> Work request: From the data below, copy exactly the lines that lie between the one holding "intros rn Hj. exists" and the one holding "Lemma Execute_adds (r", including both, and nothing more.

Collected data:
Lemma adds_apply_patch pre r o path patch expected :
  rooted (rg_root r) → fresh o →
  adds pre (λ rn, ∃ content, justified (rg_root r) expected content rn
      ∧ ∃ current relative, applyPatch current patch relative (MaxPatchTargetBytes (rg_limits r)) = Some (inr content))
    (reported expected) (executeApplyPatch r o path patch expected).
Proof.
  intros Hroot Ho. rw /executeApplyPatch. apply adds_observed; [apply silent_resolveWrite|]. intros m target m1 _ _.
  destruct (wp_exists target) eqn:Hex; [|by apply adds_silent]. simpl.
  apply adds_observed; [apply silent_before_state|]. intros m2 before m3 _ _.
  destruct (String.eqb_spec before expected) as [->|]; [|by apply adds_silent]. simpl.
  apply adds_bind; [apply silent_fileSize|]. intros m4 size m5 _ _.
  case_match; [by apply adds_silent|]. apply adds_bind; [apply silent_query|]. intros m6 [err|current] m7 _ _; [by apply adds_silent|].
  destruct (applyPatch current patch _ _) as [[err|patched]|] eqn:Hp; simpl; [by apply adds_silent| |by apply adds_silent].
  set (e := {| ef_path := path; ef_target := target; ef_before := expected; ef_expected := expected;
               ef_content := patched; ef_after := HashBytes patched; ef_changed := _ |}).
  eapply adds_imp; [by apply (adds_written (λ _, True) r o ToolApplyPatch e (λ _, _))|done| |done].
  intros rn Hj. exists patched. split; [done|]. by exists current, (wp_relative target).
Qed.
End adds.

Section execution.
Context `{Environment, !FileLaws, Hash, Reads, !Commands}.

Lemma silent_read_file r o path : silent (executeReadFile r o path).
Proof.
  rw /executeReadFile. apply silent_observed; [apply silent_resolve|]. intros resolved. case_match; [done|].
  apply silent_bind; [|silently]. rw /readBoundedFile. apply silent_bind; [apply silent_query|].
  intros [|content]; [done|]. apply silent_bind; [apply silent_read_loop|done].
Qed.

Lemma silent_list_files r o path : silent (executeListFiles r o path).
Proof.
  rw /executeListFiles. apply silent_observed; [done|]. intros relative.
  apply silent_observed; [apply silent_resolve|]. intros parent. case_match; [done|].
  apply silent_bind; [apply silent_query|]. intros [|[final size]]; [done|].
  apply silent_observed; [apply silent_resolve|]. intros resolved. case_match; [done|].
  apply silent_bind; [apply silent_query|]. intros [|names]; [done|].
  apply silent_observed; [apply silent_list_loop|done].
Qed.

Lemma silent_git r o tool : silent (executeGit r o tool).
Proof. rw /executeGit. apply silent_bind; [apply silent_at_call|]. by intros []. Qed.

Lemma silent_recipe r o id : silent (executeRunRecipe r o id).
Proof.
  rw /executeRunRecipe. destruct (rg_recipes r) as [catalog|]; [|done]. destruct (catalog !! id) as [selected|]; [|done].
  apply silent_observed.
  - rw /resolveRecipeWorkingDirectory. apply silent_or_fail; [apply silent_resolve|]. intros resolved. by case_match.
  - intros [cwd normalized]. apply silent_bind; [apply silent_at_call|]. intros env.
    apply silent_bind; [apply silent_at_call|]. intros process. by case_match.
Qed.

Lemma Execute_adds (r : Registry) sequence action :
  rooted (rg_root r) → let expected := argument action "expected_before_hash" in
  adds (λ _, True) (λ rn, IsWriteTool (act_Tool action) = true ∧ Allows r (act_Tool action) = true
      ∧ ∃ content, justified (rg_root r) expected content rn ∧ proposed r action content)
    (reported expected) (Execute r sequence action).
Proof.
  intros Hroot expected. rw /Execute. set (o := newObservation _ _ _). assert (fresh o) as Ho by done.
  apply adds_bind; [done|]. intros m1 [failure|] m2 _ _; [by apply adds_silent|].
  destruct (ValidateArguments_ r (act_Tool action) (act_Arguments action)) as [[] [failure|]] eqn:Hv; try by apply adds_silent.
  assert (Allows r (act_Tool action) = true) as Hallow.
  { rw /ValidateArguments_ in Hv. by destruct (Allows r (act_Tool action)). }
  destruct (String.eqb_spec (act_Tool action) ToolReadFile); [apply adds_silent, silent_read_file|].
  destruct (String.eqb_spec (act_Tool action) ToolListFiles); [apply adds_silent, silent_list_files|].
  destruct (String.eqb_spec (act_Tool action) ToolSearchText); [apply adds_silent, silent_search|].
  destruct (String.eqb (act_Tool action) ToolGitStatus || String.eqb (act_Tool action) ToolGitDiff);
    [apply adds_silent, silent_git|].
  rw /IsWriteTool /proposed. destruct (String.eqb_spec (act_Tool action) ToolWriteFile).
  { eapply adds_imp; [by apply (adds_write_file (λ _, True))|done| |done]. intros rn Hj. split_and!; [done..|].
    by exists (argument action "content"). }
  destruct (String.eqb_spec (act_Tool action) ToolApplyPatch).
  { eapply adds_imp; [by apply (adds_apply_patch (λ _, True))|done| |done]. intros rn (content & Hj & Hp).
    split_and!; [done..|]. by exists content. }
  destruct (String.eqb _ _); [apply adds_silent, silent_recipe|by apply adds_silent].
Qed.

> Task solution:
  intros rn Hj. exists patched. split; [done|]. by exists current, (wp_relative target).
Qed.
End adds.

Section execution.
Context `{Environment, !FileLaws, Hash, Reads, !Commands}.

Lemma silent_read_file r o path : silent (executeReadFile r o path).
Proof.
  rw /executeReadFile. apply silent_observed; [apply silent_resolve|]. intros resolved. case_match; [done|].
  apply silent_bind; [|silently]. rw /readBoundedFile. apply silent_bind; [apply silent_query|].
  intros [|content]; [done|]. apply silent_bind; [apply silent_read_loop|done].
Qed.

Lemma silent_list_files r o path : silent (executeListFiles r o path).
Proof.
  rw /executeListFiles. apply silent_observed; [done|]. intros relative.
  apply silent_observed; [apply silent_resolve|]. intros parent. case_match; [done|].
  apply silent_bind; [apply silent_query|]. intros [|[final size]]; [done|].
  apply silent_observed; [apply silent_resolve|]. intros resolved. case_match; [done|].
  apply silent_bind; [apply silent_query|]. intros [|names]; [done|].
  apply silent_observed; [apply silent_list_loop|done].
Qed.

Lemma silent_git r o tool : silent (executeGit r o tool).
Proof. rw /executeGit. apply silent_bind; [apply silent_at_call|]. by intros []. Qed.

Lemma silent_recipe r o id : silent (executeRunRecipe r o id).
Proof.
  rw /executeRunRecipe. destruct (rg_recipes r) as [catalog|]; [|done]. destruct (catalog !! id) as [selected|]; [|done].
  apply silent_observed.
  - rw /resolveRecipeWorkingDirectory. apply silent_or_fail; [apply silent_resolve|]. intros resolved. by case_match.
  - intros [cwd normalized]. apply silent_bind; [apply silent_at_call|]. intros env.
    apply silent_bind; [apply silent_at_call|]. intros process. by case_match.
Qed.

Lemma Execute_adds (r : Registry) sequence action :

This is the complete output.